The Evolutionary Computation Methods No One Should Use

arXiv:2301.01984v116 citationsh-index: 14
Originality Synthesis-oriented
AI Analysis

This addresses a critical benchmarking flaw for researchers in evolutionary computation, though it is incremental in identifying and quantifying an existing problem rather than proposing a new solution.

The paper tackled the problem of center-bias in evolutionary computation methods, which skews benchmarking by favoring functions with optima at the center, and found that over half (47 out of 90) of methods published from 1987 to 2022 have this issue, with it becoming prevalent since 2012.

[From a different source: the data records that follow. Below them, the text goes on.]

(* ===== verification/HashSize.v ===== *)
(** Sizes of hash tables (lib/hash.c, first part): the primes that are used as
    numbers of buckets, and the single precision arithmetic of the tuning
    parameters. *)
From S2P Require Import Prelude.
From stdpp Require Import base list numbers.
From Stdlib Require Import ZArith Znumtheory Lia SpecFloat.

#[local] Open Scope Z_scope.

Definition SIZE_MAX : Z := 2 ^ 64 - 1.

(** ** Loops with a bound that is never reached *)

(** At most [n] turns of a loop; [inr] leaves it.  The bound is a binary number,
    so that a loop that is left early costs its turns only. *)
Fixpoint iter_until {A B} (f : A -> A + B) (n : positive) (x : A) : A + B :=
  match n with
  | xH => f x
  | xO n => match iter_until f n x with inl y => iter_until f n y | r => r end
  | xI n =>
      match f x with
      | inl y => match iter_until f n y with inl z => iter_until f n z | r => r end
      | r => r
      end
  end.

(** A loop whose measure decreases and starts below the bound ends, in what its
    invariant says. *)
Lemma iter_until_ends {A B} (f : A -> A + B) (P : A -> Prop) (Q : B -> Prop) (m : A -> Z) :
  (forall x, P x -> match f x with inl y => P y /\ 0 <= m y < m x | inr b => Q b end) ->
  forall n x, P x -> 0 <= m x ->
  match iter_until f n x with inl y => P y /\ 0 <= m y <= m x - Zpos n | inr b => Q b end.
Proof.
  intros Hf. induction n as [n IH|n IH|]; intros x Hx H0; cbn [iter_until].
  - pose proof (Hf x Hx) as H1. destruct (f x) as [y|b]; [|done]. destruct H1 as [Hy Hm].
    pose proof (IH y Hy ltac:(lia)) as H2. destruct (iter_until f n y) as [z|b]; [|done]. destruct H2 as [Hz Hmz].
    pose proof (IH z Hz ltac:(lia)) as H3. destruct (iter_until f n z) as [u|b]; [|done]. destruct H3. split; [done|lia].
  - pose proof (IH x Hx H0) as H2. destruct (iter_until f n x) as [z|b]; [|done]. destruct H2 as [Hz Hmz].
    pose proof (IH z Hz ltac:(lia)) as H3. destruct (iter_until f n z) as [u|b]; [|done]. destruct H3. split; [done|lia].
  - pose proof (Hf x Hx) as H1. destruct (f x) as [y|b]; [|done]. destruct H1. split; [done|lia].
Qed.

Lemma iter_until_result {A B} (f : A -> A + B) (P : A -> Prop) (Q : B -> Prop) (m : A -> Z) n x :
  (forall x, P x -> match f x with inl y => P y /\ 0 <= m y < m x | inr b => Q b end) ->
  P x -> 0 <= m x < Zpos n -> exists b, iter_until f n x = inr b /\ Q b.
Proof.
  intros Hf Hx Hm. pose proof (iter_until_ends f P Q m Hf n x Hx ltac:(lia)) as H.
  destruct (iter_until f n x) as [y|b]; [lia|eauto].
Qed.

(** ** Primes *)

(** The loop of [is_prime], on [divisor] and [square]; [size_t] wraps around. *)
Definition prime_turn (candidate : Z) (x : Z * Z) : (Z * Z) + Z :=
  let '(divisor, square) := x in
  if (square <? candidate) && negb (candidate mod divisor =? 0) then
    inl (wrap_u64 (wrap_u64 (divisor + 1) + 1), wrap_u64 (square + wrap_u64 (4 * wrap_u64 (divisor + 1))))
  else inr divisor.

Definition loop_bound : positive := (2 ^ 64)%positive.

Definition is_prime (candidate : Z) : res bool :=
  match iter_until (prime_turn candidate) loop_bound (3, 9) with
  | inr divisor => Ok (negb (candidate mod divisor =? 0))
  | inl _ => Crash OutOfFuel
  end.

(** The loop of [next_prime]. *)
Definition next_turn (candidate : Z) : Z + res Z :=
  if candidate =? SIZE_MAX then inr (Ok candidate)
  else
    match is_prime candidate with
    | Ok true => inr (Ok candidate)
    | Ok false => inl (candidate + 2)
    | Crash w => inr (Crash w)
    end.

Definition next_prime (candidate : Z) : res Z :=
  let candidate := if candidate <? 10 then 10 else candidate in
  let candidate := Z.lor candidate 1 in
  match iter_until next_turn loop_bound candidate with
  | inr r => r
  | inl _ => Crash OutOfFuel
  end.

(** ** Single precision *)

(** [float] is the binary32 format, with every operation rounded to it. *)
Abbreviation float32 := spec_float.
Definition f_mul : float32 -> float32 -> float32 := SFmul 24 128.
Definition f_div : float32 -> float32 -> float32 := SFdiv 24 128.
Definition f_add : float32 -> float32 -> float32 := SFadd 24 128.
Definition f_sub : float32 -> float32 -> float32 := SFsub 24 128.
(** A [size_t] converted to [float], to the nearest. *)
Definition f_of_size (z : Z) : float32 := binary_normalize 24 128 z 0 false.
(** The [float] nearest to a quotient, as the compiler reads a constant. *)
Definition f_const (num den : Z) : float32 := f_div (f_of_size num) (f_of_size den).
(** A [float] converted to [size_t], towards zero; undefined out of the range. *)
Definition f_to_size (f : float32) : res Z :=
  match f with
  | S754_zero _ => Ok 0
  | S754_finite s m e =>
      let z := if 0 <=? e then Z.pos m * 2 ^ e else Z.pos m / 2 ^ (- e) in
      let z := if s then - z else z in
      if (0 <=? z) && (z <=? SIZE_MAX) then Ok z else Crash OutOfBounds
  | _ => Crash OutOfBounds
  end.

Record Hash_tuning := HashTuning {
  shrink_threshold : float32;
  shrink_factor : float32;
  growth_threshold : float32;
  growth_factor : float32;
  is_n_buckets : bool
}.

Definition default_tuning : Hash_tuning := HashTuning (f_of_size 0) (f_of_size 1) (f_const 8 10) (f_const 1414 1000) false.

(** [table->tuning]: [None] is the address of [default_tuning]. *)
Definition tuning_of (t : option Hash_tuning) : Hash_tuning := default default_tuning t.

(** [hash_reset_tuning]: what is stored. *)
Definition hash_reset_tuning : Hash_tuning := default_tuning.

(** [check_tuning]: the result and the field of the table. *)
Definition check_tuning (t : option Hash_tuning) : bool * option Hash_tuning :=
  match t with
  | None => (true, None)
  | Some u =>
      let epsilon := f_const 1 10 in
      let one := f_of_size 1 in
      if SFltb epsilon (growth_threshold u) && SFltb (growth_threshold u) (f_sub one epsilon)
         && SFltb (f_add one epsilon) (growth_factor u) && SFleb (f_of_size 0) (shrink_threshold u)
         && SFltb (f_add (shrink_threshold u) epsilon) (shrink_factor u) && SFleb (shrink_factor u) one
         && SFltb (f_add (shrink_threshold u) epsilon) (growth_threshold u)
      then (true, t) else (false, None)
  end.

(** [xalloc_oversized (n, s)] of lib/xalloc-oversized.h, for pointers of 8 bytes. *)
Definition xalloc_oversized (n s : Z) : bool := SIZE_MAX / s <? n.

(** [compute_bucket_size]: 0 when there is no such size. *)
Definition compute_bucket_size (candidate : Z) (u : Hash_tuning) : res Z :=
  let new_candidate := f_div (f_of_size candidate) (growth_threshold u) in
  if negb (is_n_buckets u) && SFleb (f_of_size SIZE_MAX) new_candidate then Ok 0
  else
    let* c := if is_n_buckets u then Ok candidate else f_to_size new_candidate in
    let* c := next_prime c in
    Ok (if xalloc_oversized c 8 then 0 else c).

Example default_tuning_bits :
  growth_threshold default_tuning = S754_finite false 13421773 (-24) /\
  growth_factor default_tuning = S754_finite false 11861492 (-23).
Proof. vm_compute. split; reflexivity. Qed.

Example bucket_sizes : map (fun n => compute_bucket_size n default_tuning) [3; 7; 100] = [Ok 11; Ok 11; Ok 127].
Proof. vm_compute. reflexivity. Qed.

(** ** The loops end *)

Lemma lor_1 c : 0 <= c -> Z.lor c 1 = c + 1 - c mod 2.
Proof.
  intros Hc. pose proof (Z.add_lor_land c 1) as H.
  assert (Z.land c 1 = c mod 2) by (change 1 with (Z.ones 1); by rewrite Z.land_ones). lia.
Qed.

Lemma is_prime_total c : 3 <= c <= SIZE_MAX -> c mod 2 = 1 -> exists b, is_prime c = Ok b.
Proof.
  intros Hc Hodd. unfold is_prime.
  destruct (iter_until_result (prime_turn c) (fun x => 3 <= x.1 <= c /\ x.1 mod 2 = 1) (fun _ => True) (fun x => c - x.1) loop_bound (3, 9))
    as (d & -> & _); [|split; [simpl; lia|done]|unfold loop_bound, SIZE_MAX in *; simpl; lia|eauto].
  intros [d sq] [Hd Hdo]. simpl in *. destruct (sq <? c); simpl; [|done]. destruct (Z.eqb_spec (c mod d) 0) as [|Hm]; simpl; [done|].
  assert (d <> c) by (intros ->; rewrite Z.mod_same in Hm; lia).
  assert (d + 2 <= c) by (pose proof (Z.div_mod c 2); pose proof (Z.div_mod d 2); lia).
  assert (wrap_u64 (wrap_u64 (d + 1) + 1) = d + 2) as ->.
  { unfold SIZE_MAX in *. unfold wrap_u64. rewrite (Z.mod_small (d + 1)) by lia. rewrite Z.mod_small by lia. lia. }
  replace (d + 2) with (d + 1 * 2) at 3 by lia. rewrite Z_mod_plus_full. lia.
Qed.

The center-bias (or zero-bias) operator has recently been identified as one of the problems plaguing the benchmarking of evolutionary computation methods. This operator lets the methods that utilize it easily optimize functions that have their respective optima in the center of the feasible set. In this paper, we describe a simple procedure that can be used to identify methods that incorporate a center-bias operator and use it to investigate 90 evolutionary computation methods that were published between 1987 and 2022. We show that more than half (47 out of the 90) of the considered methods have the center-bias problem. We also show that the center-bias is a relatively new phenomenon (with the first identified method being from 2012), but its inclusion has become extremely prevalent in the last few years. Lastly, we briefly discuss the possible root causes of this issue.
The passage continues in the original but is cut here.